Por um desses caprichos do destino, registro que tia Lotte, quando mocinha, foi aluna do vovô Vicente no Instituto “José Manuel da Conceição” em Jandira, SP. Jamais imaginaria ela que viria a ser tia de um neto dele.

O travesseirinho de terra pernambucana

O vovô Vicente nasceu em Palmares e amava tanto Pernambuco que, ao vir para o sul, trouxe um torrão de terra de lá, para que, quando morresse, lhe servisse de travesseiro. Os filhos lhe fizeram a vontade e ele baixou à sepultura descansando a cabeça em sua própria terra. Pertenceu aos Institutos Históricos de seu estado natal, de São Paulo, Santa Catarina, Espírito Santo, Paraíba, Ceará, Sergipe e Alagoas.

São de sua autoria, entre outros livros, uma alentada biografia de Lutero e “Calvino, sua vida e sua obra”, narrando sobre o fundador do presbiterianismo que, aos 26 anos, escreveu, em latim, as “Institutas” da Religião Cristã, uma das quatro mais importantes obras sobre o cristianismo nestes 2002 anos. “Maurício de Nassau, o brasileiro” é outro livro magnífico, analisando a segunda tentativa de implantação do protestantismo no Brasil à época das invasões holandesas em Olinda e outras plagas pernambucanas no século 17.

[Obs: Plaga - s.f.
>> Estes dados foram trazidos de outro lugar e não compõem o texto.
(* ------------------------------------------------------------------ *)
(** ** The pages of the list of places *)

Lemma page_below_max (p n : nat) :
  3 <= n ->
  Qlt_bool (inject_Z (Z.of_nat p)) (max_page_of n) = Nat.ltb (3 * p + 3) n /\
  Qeq_bool (inject_Z (Z.of_nat p)) (max_page_of n) = Nat.eqb (3 * p + 3) n /\
  Qle_bool (inject_Z (Z.of_nat p)) (max_page_of n) = Nat.leb (3 * p + 3) n.
Proof.
  intros Hn. unfold max_page_of, LEN_LIST.
  destruct (Nat.leb_spec 3 n) as [_|Habs]; [|lia].
  unfold Qlt_bool, Qle_bool, Qeq_bool, Qminus, Qplus, Qopp, inject_Z.
  cbn [Qnum Qden]. repeat split.
  - destruct (Z.leb_spec ((Z.of_nat n * 1 + - (1) * 3) * 1) (Z.of_nat p * Zpos (3 * 1))),
      (Nat.ltb_spec (3 * p + 3) n); simpl; try reflexivity; lia.
  - destruct (Z.eqb_spec (Z.of_nat p * Zpos (3 * 1)) ((Z.of_nat n * 1 + - (1) * 3) * 1)),
      (Nat.eqb_spec (3 * p + 3) n); try reflexivity; lia.
  - destruct (Z.leb_spec (Z.of_nat p * Zpos (3 * 1)) ((Z.of_nat n * 1 + - (1) * 3) * 1)),
      (Nat.leb_spec (3 * p + 3) n); try reflexivity; lia.
Qed.

Lemma page_few_places (p n : nat) :
  n < 3 ->
  Qlt_bool (inject_Z (Z.of_nat p)) (max_page_of n) = false /\
  Qeq_bool (inject_Z (Z.of_nat p)) (max_page_of n) = Nat.eqb p 0.
Proof.
  intros Hn. unfold max_page_of, LEN_LIST.
  destruct (Nat.leb_spec 3 n) as [Habs|_]; [lia|].
  unfold Qlt_bool, Qle_bool, Qeq_bool, inject_Z. cbn [Qnum Qden]. split.
  - destruct (Z.leb_spec (0 * 1) (Z.of_nat p * 1)); simpl; [reflexivity | lia].
  - destruct (Z.eqb_spec (Z.of_nat p * 1) (0 * 1)), (Nat.eqb_spec p 0);
      try reflexivity; lia.
Qed.

Lemma firstn_plus {A : Type} (a b : nat) (l : list A) :
  firstn (a + b) l = (firstn a l ++ firstn b (skipn a l))%list.
Proof.
  revert l; induction a as [|a IH]; intros [|x l]; simpl;
    try rewrite firstn_nil; try reflexivity.
  now rewrite IH.
Qed.

(** [send_venue_list] in whole numbers: with three places or more a page
    lists its three places and has a keyboard when all three exist, and lists
    nothing otherwise; with fewer, page 0 lists them all. *)
Lemma send_venue_list_pages {A : Type} (places_list : list A) (page : nat) :
  places_list <> [] ->
  send_venue_list places_list page
  = if Nat.ltb (List.length places_list) 3
    then Some (if Nat.eqb page 0 then places_list else [], ExitOnly)
    else if Nat.leb (3 * page + 3) (List.length places_list)
         then Some (firstn 3 (skipn (3 * page) places_list),
                    if Nat.leb (List.length places_list) 3
                    then ExitOnly else PagesAndExit)
         else Some ([], if Nat.leb (List.length places_list) 3
                        then ExitOnly else NoMarkup).
Proof.
  intros Hne. unfold send_venue_list.
  destruct places_list as [|x rest] eqn:Hl; [congruence|]. rewrite <- Hl in *.
  set (n := List.length places_list).
  unfold list_slice, LEN_LIST.
  destruct (Nat.ltb_spec n 3) as [Hfew|Hmany].
  - destruct (page_few_places page n Hfew) as [-> ->].
    destruct (Nat.leb_spec n 3); [|lia].
    destruct (Nat.eqb_spec page 0) as [->|_]; [|reflexivity].
    simpl skipn. rewrite Nat.sub_0_r. unfold n. rewrite firstn_all. reflexivity.
  - destruct (page_below_max page n Hmany) as (-> & -> & ->).
    destruct (Nat.leb_spec n 3) as [Hthree|Hmore].
    + destruct (Nat.ltb_spec (3 * page + 3) n) as [Hlt|Hge]; [lia|].
      destruct (Nat.eqb_spec (3 * page + 3) n) as [Heq|Hneq].
      * destruct (Nat.leb_spec (3 * page + 3) n); [|lia].
        replace (n - page * 3) with 3 by lia.
        replace (page * 3) with (3 * page) by lia. reflexivity.
      * destruct (Nat.leb_spec (3 * page + 3) n); [lia | reflexivity].
    + destruct (Nat.ltb_spec 3 n); [|lia]. cbn [andb].
      destruct (Nat.ltb_spec (3 * page + 3) n) as [Hlt|Hge].
      * destruct (Nat.leb_spec (3 * page + 3) n); [|lia].
        replace (page * 3 + 3 - page * 3) with 3 by lia.
        replace (page * 3) with (3 * page) by lia. reflexivity.
      * destruct (Nat.eqb_spec (3 * page + 3) n) as [Heq|Hneq].
        -- destruct (Nat.leb_spec (3 * page + 3) n); [|lia].
           replace (n - page * 3) with 3 by lia.
           replace (page * 3) with (3 * page) by lia. reflexivity.
        -- destruct (Nat.leb_spec (3 * page + 3) n); [lia | reflexivity].
Qed.
(** * A forwarding HTTP reverse proxy: configuration, logging, dispatch

    Shallow embedding of the Go packages [config], [logging], [proxy] and
    [main] of the proxy server, with the properties of its specification
    stated and proved over the embedding.

    Conventions.
    - Go [string] is [string] (a sequence of bytes); Go [int] is [Z].
    - Go [error] results become [option] / sum types whose constructors name
      the [fmt.Errorf] call that produced them.
    - [http.Header] (a [map[string][]string]) is [gmap string (list string)].
    - What the program reads from its environment (files, environment
      variables, the clock, the network) is an explicit argument.
    - Functions of the Go standard library are modelled in [Module golib]
      from their documented behaviour; each says which function it stands
      for. *)

From Stdlib Require Import ZArith NArith String Ascii List Bool Lia.
From stdpp Require Import base option list gmap strings fin_maps.

Import ListNotations.
Local Open Scope string_scope.
Local Open Scope Z_scope.

(* ===================================================================== *)
(** * Go standard library                                                 *)
(* ===================================================================== *)

Module golib.

(** ** Bytes *)

Definition byteval (c : ascii) : Z := Z.of_N (N_of_ascii c).

Definition isLowerByte (c : ascii) : bool :=
  (97 <=? byteval c) && (byteval c <=? 122).

Definition isUpperByte (c : ascii) : bool :=
  (65 <=? byteval c) && (byteval c <=? 90).

(** ['a' <= c <= 'z'] gives [c - ('a' - 'A')]. *)
Definition upperByte (c : ascii) : ascii :=
  if isLowerByte c then ascii_of_N (Z.to_N (byteval c - 32)) else c.

(** ['A' <= c <= 'Z'] gives [c + ('a' - 'A')]. *)
Definition lowerByte (c : ascii) : ascii :=
  if isUpperByte c then ascii_of_N (Z.to_N (byteval c + 32)) else c.

Fixpoint mapBytes (f : ascii -> ascii) (s : string) : string :=
  match s with
  | EmptyString => EmptyString
  | String c s' => String (f c) (mapBytes f s')
  end.

Fixpoint allBytes (p : ascii -> bool) (s : string) : bool :=
  match s with
  | EmptyString => true
  | String c s' => p c && allBytes p s'
  end.

(** [c < utf8.RuneSelf] *)
Definition isASCIIByte (c : ascii) : bool := byteval c <? 128.

Definition isASCII (s : string) : bool := allBytes isASCIIByte s.

(** ** [strings.ToUpper]

    The library upper-cases a string that holds only ASCII bytes byte by
    byte; any other string goes through [strings.Map(unicode.ToUpper, s)],
    which depends on the Unicode tables and is left as a parameter. *)
Definition ToUpper (unicodeUpper : string -> string) (s : string) : string :=
  if isASCII s then mapBytes upperByte s else unicodeUpper s.

(** ASCII case folding: two names are the same up to letter case when they
    agree after lower-casing the bytes ['A'..'Z']. *)
Definition asciiLower (s : string) : string := mapBytes lowerByte s.

Definition eqFold (s t : string) : Prop := asciiLower s = asciiLower t.

(** ** [strconv.Atoi]

    An optional sign followed by one or more decimal digits, whose value
    fits a 64-bit [int]; anything else is an error. *)
Definition minInt : Z := - 2 ^ 63.
Definition maxInt : Z := 2 ^ 63 - 1.

Definition digitVal (c : ascii) : option Z :=
  if (48 <=? byteval c) && (byteval c <=? 57) then Some (byteval c - 48)
  else None.

Fixpoint parseDigits (acc : Z) (s : string) : option Z :=
  match s with
  | EmptyString => Some acc
  | String c s' =>
      match digitVal c with
      | Some d => parseDigits (acc * 10 + d) s'
      | None => None
      end
  end.

Definition Atoi (s : string) : option Z :=
  let '(neg, digits) :=
    match s with
    | String "-"%char r => (true, r)
    | String "+"%char r => (false, r)
    | _ => (false, s)
    end in
  match digits with
  | EmptyString => None
  | _ =>
      match parseDigits 0 digits with
      | Some n =>
          let v := if neg then - n else n in
          if (minInt <=? v) && (v <=? maxInt) then Some v else None
      | None => None
      end
  end.

(** ** [os.Getenv]: the process environment; an unset variable reads as
    the empty string. *)
Definition Env := gmap string string.

Definition Getenv (env : Env) (key : string) : string :=
  default "" (env !! key).

(** ** Files

    A path is absent, present but not openable, a directory, or a file that
    holds bytes. *)
Inductive FileEntry :=
| Unreadable (cause : string)
| Contents (data : string)
| Directory.

Definition Files := gmap string FileEntry.

(** [os.Stat] followed by [os.IsNotExist]. *)
Definition statIsNotExist (fs : Files) (path : string) : bool :=
  match fs !! path with
  | None => true
  | Some _ => false
  end.

(** [os.Open] / reading the opened file: the bytes, or the error text. A
    directory opens, and the read of it fails. *)
Definition Open (fs : Files) (path : string) : string + string :=
  match fs !! path with
  | None => inr ("open " ++ path ++ ": no such file or directory")
  | Some (Unreadable cause) => inr cause
  | Some (Contents data) => inl data
  | Some Directory => inr ("read " ++ path ++ ": is a directory")
  end.

(** What a successful [os.MkdirAll(dir, perm)] of a one-component path
    leaves: the directory, made if nothing was there. *)
Definition MkdirAll (fs : Files) (dir : string) : Files :=
  match fs !! dir with
  | None => <[dir := Directory]> fs
  | Some _ => fs
  end.

(** ** [net/url]

    [strings.Cut(s, sep)] for a separator of one byte: the text before the
    first [sep], the text after it, and whether [sep] occurs. *)
Fixpoint cutByte (sep : ascii) (s : string) : string * string * bool :=
  match s with
  | EmptyString => (EmptyString, EmptyString, false)
  | String c s' =>
      if Ascii.eqb c sep then (EmptyString, s', true)
      else let '(before, after, found) := cutByte sep s' in
           (String c before, after, found)
  end.

(** [strings.Count(s, sep)] for a separator of one byte. *)
Fixpoint countByte (sep : ascii) (s : string) : nat :=
  match s with
  | EmptyString => O
  | String c s' => ((if Ascii.eqb c sep then 1 else 0) + countByte sep s')%nat
  end.

(** [strings.HasSuffix(s, sep)] for a separator of one byte. *)
Fixpoint endsWithByte (sep : ascii) (s : string) : bool :=
  match s with
  | EmptyString => false
  | String c EmptyString => Ascii.eqb c sep
  | String _ s' => endsWithByte sep s'
  end.

(** [s[:len(s)-1]] *)
Fixpoint dropLast (s : string) : string :=
  match s with
  | EmptyString => EmptyString
  | String _ EmptyString => EmptyString
  | String c s' => String c (dropLast s')
  end.

(** The three texts [url.Parse] divides a URL into before it decodes them:
    what comes before the query (scheme, authority and path), the query,
    and the fragment. *)
Record ParsedURL := {
  pBeforeQuery : string;
  pForceQuery : bool;
  pRawQuery : string;
  pFragment : string
}.

(** The cuts of [url.Parse]: first at the first [#], then, in what is
    before it, at the first [?] (a single [?] at the very end only sets
    [ForceQuery]). The scheme, which [getScheme] takes off in between,
    holds no [?], so the query is cut at the same place. The decoding and
    the checks that follow the cuts can only fail, see
    [proxy.newRequestError]. *)
Definition splitURL (rawURL : string) : ParsedURL :=
  let '(u, frag, _) := cutByte "#"%char rawURL in
  if endsWithByte "?"%char u && (countByte "?"%char u =? 1)%nat then
    {| pBeforeQuery := dropLast u; pForceQuery := true;
       pRawQuery := ""; pFragment := frag |}
  else
    let '(rest, query, _) := cutByte "?"%char u in
    {| pBeforeQuery := rest; pForceQuery := false;
       pRawQuery := query; pFragment := frag |}.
País, região.]

sexta-feira, 23 de abril de 2010

Álbum de família e outras memórias

(ATUALIZADO ATÉ 1 DE JULHO DE 2002)

“O que ouvimos e aprendemos,
o que nos contaram nossos pais,
não o encobriremos a seus filhos.
Contaremos à vindoura geração
os louvores do Senhor e o Seu
poder e as maravilhas que fez”.


Salmos : LXXVIII, 3,4

Em 1997 minha tia Lieselotte Hoeschl Ornellas escreveu “Meu Caleidoscópio”, uma história de Leopoldo Francisco Hoeschl (nascido na Galícia, província do império austro-húngaro em 28-10-1850) e seus descendentes. Trabalho precioso, com cerca de 150 páginas, em que coletou dados, reproduziu fotos notáveis e fez comentários sobre inúmeros familiares desse patriarca. É uma pesquisa de inestimável valor e que presta e prestará formidável serviço a todos nós, que somos personagens desse livro histórico.

Neto que sou do vovô Vicente, o primeiro nascido depois do seu falecimento e de quem herdei o nome abençoado, lembro que ele foi historiador de grande talento, não só da família dele como de toda a família presbiteriana do Brasil, com seus “Anais da 1ª Igreja Presbiteriana de São Paulo” (1938), alentada obra de 720 páginas, de consulta obrigatória. Em “Episódios e Perfis” conta ele, por exemplo, sobre o Capitão Themudo, de Pernambuco, cujo nome era um particípio passado arcaico de “temido”. Tenho nele um exemplo para, pelo menos, tentar guardar informações históricas sobre a família que constituí.